→ Work required:
On how many lines of the records below does the string "destruct" appear? Reply with only the number.

→ Supplied records:
⁂

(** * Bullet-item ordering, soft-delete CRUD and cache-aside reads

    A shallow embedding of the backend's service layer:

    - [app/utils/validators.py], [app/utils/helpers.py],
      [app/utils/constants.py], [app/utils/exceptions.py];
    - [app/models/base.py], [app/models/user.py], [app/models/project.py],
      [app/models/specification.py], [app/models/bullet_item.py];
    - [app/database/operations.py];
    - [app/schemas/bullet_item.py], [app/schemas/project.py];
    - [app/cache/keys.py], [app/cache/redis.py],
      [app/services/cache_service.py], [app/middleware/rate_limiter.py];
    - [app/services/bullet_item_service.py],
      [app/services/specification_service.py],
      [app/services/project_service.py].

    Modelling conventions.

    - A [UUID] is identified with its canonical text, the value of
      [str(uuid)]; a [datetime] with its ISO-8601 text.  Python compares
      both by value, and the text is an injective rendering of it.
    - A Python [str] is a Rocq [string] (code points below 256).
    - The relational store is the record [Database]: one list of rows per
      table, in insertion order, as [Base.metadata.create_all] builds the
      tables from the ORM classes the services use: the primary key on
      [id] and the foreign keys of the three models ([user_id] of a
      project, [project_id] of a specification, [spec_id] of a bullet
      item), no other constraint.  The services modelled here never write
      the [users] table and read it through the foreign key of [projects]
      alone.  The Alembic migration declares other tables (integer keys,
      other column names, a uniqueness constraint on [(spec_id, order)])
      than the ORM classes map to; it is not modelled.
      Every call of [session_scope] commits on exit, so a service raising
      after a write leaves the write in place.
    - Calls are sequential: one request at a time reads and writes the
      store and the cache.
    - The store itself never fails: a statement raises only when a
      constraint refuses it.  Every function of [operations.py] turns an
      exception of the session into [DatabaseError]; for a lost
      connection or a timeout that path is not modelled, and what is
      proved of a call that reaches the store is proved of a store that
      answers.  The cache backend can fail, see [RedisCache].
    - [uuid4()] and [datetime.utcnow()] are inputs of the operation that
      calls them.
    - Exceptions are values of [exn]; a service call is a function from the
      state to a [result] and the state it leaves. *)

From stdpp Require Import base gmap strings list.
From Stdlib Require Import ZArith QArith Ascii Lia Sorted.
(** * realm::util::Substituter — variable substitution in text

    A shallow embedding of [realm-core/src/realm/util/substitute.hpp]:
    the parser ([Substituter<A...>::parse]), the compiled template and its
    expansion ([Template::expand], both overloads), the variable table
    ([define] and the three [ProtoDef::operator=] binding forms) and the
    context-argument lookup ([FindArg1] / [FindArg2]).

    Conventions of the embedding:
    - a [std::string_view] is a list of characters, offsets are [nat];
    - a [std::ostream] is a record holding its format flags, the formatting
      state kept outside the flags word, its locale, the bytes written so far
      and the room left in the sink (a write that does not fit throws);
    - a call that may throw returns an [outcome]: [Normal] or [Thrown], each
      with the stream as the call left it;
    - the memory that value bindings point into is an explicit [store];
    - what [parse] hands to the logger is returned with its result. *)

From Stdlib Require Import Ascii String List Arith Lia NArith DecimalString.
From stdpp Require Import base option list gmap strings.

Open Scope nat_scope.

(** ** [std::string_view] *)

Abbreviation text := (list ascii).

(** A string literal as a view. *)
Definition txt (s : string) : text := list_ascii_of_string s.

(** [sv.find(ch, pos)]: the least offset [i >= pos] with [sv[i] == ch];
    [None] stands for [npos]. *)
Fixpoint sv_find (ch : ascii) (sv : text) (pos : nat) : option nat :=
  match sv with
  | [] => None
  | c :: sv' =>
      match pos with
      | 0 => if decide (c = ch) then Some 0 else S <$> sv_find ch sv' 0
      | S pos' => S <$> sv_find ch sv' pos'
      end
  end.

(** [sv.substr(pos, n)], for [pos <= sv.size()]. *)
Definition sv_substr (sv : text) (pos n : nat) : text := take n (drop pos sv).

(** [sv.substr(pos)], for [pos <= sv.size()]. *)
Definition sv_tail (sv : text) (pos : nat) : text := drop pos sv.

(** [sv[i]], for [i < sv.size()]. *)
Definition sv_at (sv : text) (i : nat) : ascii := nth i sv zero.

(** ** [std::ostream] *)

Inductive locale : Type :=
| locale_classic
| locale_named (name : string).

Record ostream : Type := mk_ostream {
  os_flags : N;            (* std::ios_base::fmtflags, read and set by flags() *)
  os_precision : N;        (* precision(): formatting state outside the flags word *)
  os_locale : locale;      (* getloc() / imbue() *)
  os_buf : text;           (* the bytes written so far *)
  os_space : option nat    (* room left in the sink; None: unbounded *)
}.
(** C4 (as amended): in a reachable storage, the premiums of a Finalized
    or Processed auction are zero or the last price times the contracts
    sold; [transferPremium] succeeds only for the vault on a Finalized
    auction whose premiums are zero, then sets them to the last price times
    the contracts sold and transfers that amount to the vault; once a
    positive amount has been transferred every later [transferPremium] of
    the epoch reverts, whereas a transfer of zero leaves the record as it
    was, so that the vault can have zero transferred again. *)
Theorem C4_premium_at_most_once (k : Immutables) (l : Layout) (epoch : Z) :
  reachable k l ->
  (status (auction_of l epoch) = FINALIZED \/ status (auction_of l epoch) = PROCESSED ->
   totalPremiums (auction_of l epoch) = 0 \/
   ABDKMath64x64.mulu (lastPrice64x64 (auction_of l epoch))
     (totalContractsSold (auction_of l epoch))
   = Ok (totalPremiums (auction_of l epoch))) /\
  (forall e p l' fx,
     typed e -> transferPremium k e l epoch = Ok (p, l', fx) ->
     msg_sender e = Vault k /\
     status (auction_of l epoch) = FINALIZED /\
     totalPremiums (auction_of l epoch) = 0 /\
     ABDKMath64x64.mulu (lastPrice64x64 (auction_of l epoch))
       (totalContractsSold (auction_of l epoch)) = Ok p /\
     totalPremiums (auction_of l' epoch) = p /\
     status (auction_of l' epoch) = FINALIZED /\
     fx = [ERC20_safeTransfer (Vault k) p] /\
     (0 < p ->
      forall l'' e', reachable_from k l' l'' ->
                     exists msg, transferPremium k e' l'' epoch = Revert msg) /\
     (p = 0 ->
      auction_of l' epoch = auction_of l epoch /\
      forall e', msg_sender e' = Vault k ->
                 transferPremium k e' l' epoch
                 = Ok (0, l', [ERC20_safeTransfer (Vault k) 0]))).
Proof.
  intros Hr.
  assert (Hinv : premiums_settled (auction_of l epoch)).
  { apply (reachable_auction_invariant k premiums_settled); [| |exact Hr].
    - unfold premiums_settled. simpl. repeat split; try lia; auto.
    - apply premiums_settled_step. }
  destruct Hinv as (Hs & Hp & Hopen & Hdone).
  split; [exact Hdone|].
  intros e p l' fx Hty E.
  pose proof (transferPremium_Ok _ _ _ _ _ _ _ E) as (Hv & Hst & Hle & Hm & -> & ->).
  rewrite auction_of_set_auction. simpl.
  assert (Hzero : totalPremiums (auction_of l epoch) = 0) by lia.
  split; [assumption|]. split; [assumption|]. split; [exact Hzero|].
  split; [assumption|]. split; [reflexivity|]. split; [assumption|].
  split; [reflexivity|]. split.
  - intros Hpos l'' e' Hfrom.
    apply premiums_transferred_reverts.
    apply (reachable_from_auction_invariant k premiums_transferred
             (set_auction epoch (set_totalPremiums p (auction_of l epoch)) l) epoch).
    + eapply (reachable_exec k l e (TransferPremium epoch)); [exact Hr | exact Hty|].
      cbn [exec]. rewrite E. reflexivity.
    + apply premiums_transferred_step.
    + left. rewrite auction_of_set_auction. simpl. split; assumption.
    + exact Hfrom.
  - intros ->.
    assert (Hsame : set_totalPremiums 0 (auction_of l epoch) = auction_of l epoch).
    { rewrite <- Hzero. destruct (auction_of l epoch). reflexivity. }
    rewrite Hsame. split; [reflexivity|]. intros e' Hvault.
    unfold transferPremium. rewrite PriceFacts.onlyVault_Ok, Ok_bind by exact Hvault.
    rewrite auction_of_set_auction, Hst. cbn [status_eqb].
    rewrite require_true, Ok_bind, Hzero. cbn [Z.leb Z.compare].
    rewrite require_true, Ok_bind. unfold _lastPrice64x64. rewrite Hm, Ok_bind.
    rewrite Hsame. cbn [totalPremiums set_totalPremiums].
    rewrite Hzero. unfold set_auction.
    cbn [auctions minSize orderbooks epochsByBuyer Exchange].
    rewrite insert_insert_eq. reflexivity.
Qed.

⁂

→ Response for this exercise:
2